→ TASK DETAILS
In the records below, find the line holding "Lemma word_run_last w" and the line holding "w1 ++ r1 = w2 ++ r2 ->". Set down both, with every line between them, exactly.
★ ★ ★ ★ ★ ★ ★
Ltac pstep M s w E B L :=
  let Mi := fresh "Mi" in
  apply Matches_Cat in M; destruct M as (s & Mi & M);
  apply Matches_plain in Mi; [|first [reflexivity|apply plain_lits]];
  destruct Mi as (w & E & B & L).

(** Letter case does not change whether a character is a word character. *)
Lemma is_word_lower c : is_word (lower c) = is_word c.
Proof. destruct c as [[] [] [] [] [] [] [] []]; vm_compute; reflexivity. Qed.

Lemma same_ic_words k n :
  same_ic k n -> forallb is_word n = true -> forallb is_word k = true.
Proof.
  unfold same_ic. revert n. induction k as [|x k IH]; intros n E Hn;
    [reflexivity|].
  destruct n as [|c n]; [discriminate|]. simpl in E, Hn |- *.
  inversion E as [[Ex Ek]]. apply andb_true_iff in Hn. destruct Hn as [Hc Hn].
  rewrite <- is_word_lower, Ex, is_word_lower, Hc. simpl. eapply IH; eauto.
Qed.

Lemma same_ic_nonempty k c n : same_ic k (c :: n) -> k <> [].
Proof. unfold same_ic. destruct k; [discriminate|discriminate]. Qed.

Lemma word_run_head w l :
  w <> [] -> forallb is_word w = true -> word_opt (hd_error (w ++ l)) = true.
Proof.
  destruct w as [|x w]; [congruence|]. simpl. intros _ H.
  apply andb_true_iff in H. apply H.
Qed.

Lemma word_run_last w :
  forall b, w <> [] -> forallb is_word w = true -> word_opt (lastc b w) = true.
Proof.
  induction w as [|x w IH]; intros b Hne H; [congruence|].
  simpl in H. apply andb_true_iff in H. destruct H as [Hx Hw].
  destruct w as [|y w]; [exact Hx|].
  apply (IH (Some x)); [discriminate|exact Hw].
Qed.

(** A word that ends where the word characters end is determined by the
    place where it starts. *)
Lemma word_run_unique w1 :
  forall w2 r1 r2,
    w1 ++ r1 = w2 ++ r2 ->
    forallb is_word w1 = true -> forallb is_word w2 = true ->
    word_opt (hd_error r1) = false -> word_opt (hd_error r2) = false ->
    w1 = w2.
Proof.
  induction w1 as [|x w1 IH]; intros w2 r1 r2 E H1 H2 N1 N2.
  - destruct w2 as [|y w2]; [reflexivity|]. simpl in E. subst r1.
    simpl in N1, H2. apply andb_true_iff in H2. destruct H2 as [Hy _].
    congruence.
  - destruct w2 as [|y w2]; simpl in E.
    + subst r2. simpl in N2, H1. apply andb_true_iff in H1.
      destruct H1 as [Hx _]. congruence.
    + inversion E; subst. simpl in H1, H2.
      apply andb_true_iff in H1. apply andb_true_iff in H2.
      f_equal. apply (IH w2 r1 r2); tauto.
Qed.

Lemma xorb_true_r_false a : xorb a true = true -> a = false.
Proof. destruct a; [discriminate|reflexivity]. Qed.

Lemma xorb_true_l_false a : xorb true a = true -> a = false.
Proof. destruct a; [discriminate|reflexivity]. Qed.

(** The search returns the leftmost place where the pattern matches. *)
Lemma search_from_first ic r l :
  forall b pos m,
    search_from ic r b l pos = Some m ->
    exists pre l',
      l = pre ++ l' /\
      match_at ic r (lastc b pre) l' (pos + length pre) = Some m /\
      forall pre1 l1 s',
        l = pre1 ++ l1 -> length pre1 < length pre ->
        ~ Matches ic r (MState (lastc b pre1) l1 []) s'.
Proof.
  induction l as [|c l IH]; intros b pos m H; simpl in H.
  - destruct (match_at ic r b [] pos) eqn:E; [|discriminate].
    inversion H; subst. exists [], []. simpl. rewrite Nat.add_0_r.
    repeat split; auto. intros; lia.
  - destruct (match_at ic r b (c :: l) pos) eqn:E.
    + inversion H; subst. exists [], (c :: l). simpl.
      rewrite Nat.add_0_r. repeat split; auto. intros; lia.
    + destruct (IH _ _ _ H) as (pre & l' & -> & Hm & Hfirst).
      exists (c :: pre), l'. simpl. split; [reflexivity|]. split.
      * rewrite <- Hm. f_equal. lia.
      * intros pre1 l1 s' E1 Hlt M. destruct pre1 as [|c1 pre1]; simpl in E1.
        -- subst l1. exact (match_at_none ic r b _ pos E s' M).
        -- inversion E1; subst. simpl in Hlt, M.
           apply (Hfirst pre1 l1 s' H2); [lia|exact M].
Qed.

(** What [INTO_TABLE_RE] matches at a place is the receiving clause there. *)
Lemma into_table_match pre l pos m :
  match_at true INTO_TABLE_RE (lastc None pre) l pos = Some m ->
  into_table_clause (pre ++ l) pre (group m "name").
Proof.
  intros H. apply match_at_inv in H. destruct H as (s' & w & M & _ & _ & ->).
  unfold INTO_TABLE_RE in M.
  apply Matches_Cat in M. destruct M as (s0 & (Hb & ->) & M).
  pstep M s1 k1 E1 B1 L1. pstep M s2 b1 E2 B2 L2. pstep M s3 k2 E3 B3 L3.
  pstep M s4 b2 E4 B4 L4.
  apply Matches_Cat in M. destruct M as (s5 & M5 & (Hb' & ->)).
  apply Matches_Grp in M5. destruct M5 as (s6 & M6 & ->).
  apply Matches_plain in M6; [|reflexivity]. destruct M6 as (nm & E6 & B6 & L6).
  unfold group. cbn [m_groups caps assoc_str String.eqb Ascii.eqb Bool.eqb].
  rewrite E6, firstn_app_exact. cbn [rest] in E1.
  apply lang_lits_inv in L1, L3.
  apply lang_Plus_inv in L2, L4, L6.
  unfold at_boundary in Hb, Hb'. cbn [before rest] in Hb, Hb'.
  exists k1, b1, k2, b2, (rest s6).
  rewrite E1, E2, E3, E4, E6.
  split; [reflexivity|]. split.
  - rewrite E1, word_run_head in Hb.
    + apply xorb_true_r_false, Hb.
    + apply (same_ic_nonempty _ _ _ L1).
    + apply (same_ic_words _ _ L1). reflexivity.
  - repeat (split; [assumption|]).
    rewrite B6, word_run_last in Hb' by apply L6.
    apply xorb_true_l_false, Hb'.
Qed.

(** Where the receiving clause stands, [INTO_TABLE_RE] matches. *)
Lemma into_table_occurs body pre nm :
  into_table_clause body pre nm ->
  exists l, body = pre ++ l /\ occurs_at true INTO_TABLE_RE pre l.
Proof.
  intros (k1 & b1 & k2 & b2 & post & -> & Hp & H1 & H2 & H3 & H4 & H5 & Ha).
  eexists. split; [reflexivity|].
  unfold occurs_at, INTO_TABLE_RE, kw.
  assert (M : exists s',
             Matches true
               (lits (s2l "INTO") ;; Plus Space ;; lits (s2l "TABLE") ;;
                Plus Space ;; Grp "name" (Plus Word) ;; WordB)%re
               (MState (lastc None pre)
                  (k1 ++ b1 ++ k2 ++ b2 ++ nm ++ post) []) s').
  { apply occurs_step; [apply lang_lits, H1|intros ?].
    apply occurs_step; [apply lang_Plus, H2|intros ?].
    apply occurs_step; [apply lang_lits, H3|intros ?].
    apply occurs_step; [apply lang_Plus, H4|intros ?].
    apply occurs_step; [apply (lang_Plus true Word), H5|intros ?].
    eexists. split; [|reflexivity].
    unfold at_boundary. cbn [before rest].
    rewrite word_run_last by apply H5. rewrite Ha. reflexivity. }
  destruct M as (s' & M). exists s'. apply Matches_Cat.
  eexists. split; [|exact M]. split; [|reflexivity].
  unfold at_boundary. cbn [before rest]. rewrite Hp, word_run_head.
  - reflexivity.
  - apply (same_ic_nonempty _ _ _ H1).
  - apply (same_ic_words _ _ H1). reflexivity.
Qed.

(** What [INTO_WA_RE] matches at a place is the receiving clause there. *)
Lemma into_wa_match pre l pos m :
  match_at true INTO_WA_RE (lastc None pre) l pos = Some m ->
  into_clause (pre ++ l) pre (group m "name").
Proof.
  intros H. apply match_at_inv in H. destruct H as (s' & w & M & _ & _ & ->).
  unfold INTO_WA_RE in M.
  apply Matches_Cat in M. destruct M as (s0 & (Hb & ->) & M).
  pstep M s1 k1 E1 B1 L1. pstep M s2 b1 E2 B2 L2.
  apply Matches_Cat in M. destruct M as (s3 & (Hn & ->) & M).
  apply Matches_Cat in M. destruct M as (s5 & M5 & (Hb' & ->)).
  apply Matches_Grp in M5. destruct M5 as (s6 & M6 & ->).
  apply Matches_plain in M6; [|reflexivity]. destruct M6 as (nm & E6 & B6 & L6).
  unfold group. cbn [m_groups caps assoc_str String.eqb Ascii.eqb Bool.eqb].
  rewrite E6, firstn_app_exact. cbn [rest] in E1.
  apply lang_lits_inv in L1. apply lang_Plus_inv in L2, L6.
  unfold at_boundary in Hb, Hb'. cbn [before rest] in Hb, Hb'.
  assert (Ha : word_opt (hd_error (rest s6)) = false).
  { rewrite B6, word_run_last in Hb' by apply L6.
    apply xorb_true_l_false, Hb'. }
  exists k1, b1, (rest s6).
  rewrite E1, E2, E6.
  split; [reflexivity|]. split.
  - rewrite E1, word_run_head in Hb.
    + apply xorb_true_r_false, Hb.
    + apply (same_ic_nonempty _ _ _ L1).
    + apply (same_ic_words _ _ L1). reflexivity.
  - repeat (split; [assumption|]).
    intros Hs. destruct s2 as [bb rr gg]. cbn [rest before] in E6, B6.
    subst rr.
    destruct (lang_Matches true (kw "TABLE") nm (lang_lits _ _ Hs) bb (rest s6) gg)
      as (g' & M1).
    apply (Hn (MState (lastc bb nm) (rest s6) g')).
    apply Matches_Cat. eexists. split; [exact M1|].
    split; [|reflexivity].
    unfold at_boundary. cbn [before rest].
    rewrite word_run_last by apply L6. rewrite Ha. reflexivity.
Qed.

(** Where the receiving clause stands, [INTO_WA_RE] matches. *)
Lemma into_wa_occurs body pre nm :
  into_clause body pre nm ->
  exists l, body = pre ++ l /\ occurs_at true INTO_WA_RE pre l.
Proof.
  intros (k1 & b1 & post & -> & Hp & H1 & H2 & H5 & Ha & Hnt).
  eexists. split; [reflexivity|].
  unfold occurs_at, INTO_WA_RE, kw.
  assert (M : exists s',
             Matches true
               (lits (s2l "INTO") ;; Plus Space ;;
                NotAhead (lits (s2l "TABLE") ;; WordB) ;;
                Grp "name" (Plus Word) ;; WordB)%re
               (MState (lastc None pre) (k1 ++ b1 ++ nm ++ post) []) s').
  { apply occurs_step; [apply lang_lits, H1|intros ?].
    apply occurs_step; [apply lang_Plus, H2|intros g2].
    assert (M : exists s',
               Matches true (Grp "name" (Plus Word) ;; WordB)%re
                 (MState (lastc (lastc (lastc None pre) k1) b1)
                    (nm ++ post) g2) s').
    { apply occurs_step; [apply (lang_Plus true Word), H5|intros ?].
      eexists. split; [|reflexivity].
      unfold at_boundary. cbn [before rest].
      rewrite word_run_last by apply H5. rewrite Ha. reflexivity. }
    destruct M as (s' & M). exists s'. apply Matches_Cat.
    eexists. split; [|exact M]. split; [|reflexivity].
    intros s1 M1. apply Matches_Cat in M1.
    destruct M1 as (s2 & M2 & (Hb2 & ->)).
    apply Matches_plain in M2; [|apply plain_lits].
    destruct M2 as (w & Ew & Bw & Lw). cbn [rest before] in Ew, Bw.
    apply lang_lits_inv in Lw.
    unfold at_boundary in Hb2. rewrite Bw in Hb2.
    rewrite word_run_last in Hb2;
      [|apply (same_ic_nonempty _ _ _ Lw)
       |apply (same_ic_words _ _ Lw); reflexivity].
    apply xorb_true_l_false in Hb2.
    apply Hnt.
    rewrite (word_run_unique nm w post (rest s2) Ew); auto.
    - apply H5.
    - apply (same_ic_words _ _ Lw). reflexivity. }
  destruct M as (s' & M). exists s'. apply Matches_Cat.
  eexists. split; [|exact M]. split; [|reflexivity].
  unfold at_boundary. cbn [before rest]. rewrite Hp, word_run_head.
  - reflexivity.
  - apply (same_ic_nonempty _ _ _ H1).
  - apply (same_ic_words _ _ H1). reflexivity.
Qed.

Lemma app_eq_length (a : str) :
  forall a' b b', a ++ b = a' ++ b' -> length a = length a' -> a = a' /\ b = b'.
Proof.
  induction a as [|x a IH]; intros [|y a'] b b' E L; simpl in *;
    try discriminate; [auto|].
  inversion E; subst. destruct (IH a' b b' H1) as [-> ->]; [lia|auto].
Qed.

Lemma same_ic_length k n : same_ic k n -> length k = length n.
Proof.
  unfold same_ic, lower_str. intros E. apply (f_equal (@length ascii)) in E.
  rewrite !length_map in E. exact E.
Qed.

Lemma word_not_space c : is_word c = true -> is_space c = false.
Proof.
  intros H. destruct (is_space c) eqn:E; [|reflexivity].
  apply space_not_word in E. congruence.
Qed.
★ ★ ★ ★ ★ ★ ★
→ SOLVED EXERCISE
Lemma word_run_last w :
  forall b, w <> [] -> forallb is_word w = true -> word_opt (lastc b w) = true.
Proof.
  induction w as [|x w IH]; intros b Hne H; [congruence|].
  simpl in H. apply andb_true_iff in H. destruct H as [Hx Hw].
  destruct w as [|y w]; [exact Hx|].
  apply (IH (Some x)); [discriminate|exact Hw].
Qed.

(** A word that ends where the word characters end is determined by the
    place where it starts. *)
Lemma word_run_unique w1 :
  forall w2 r1 r2,
    w1 ++ r1 = w2 ++ r2 ->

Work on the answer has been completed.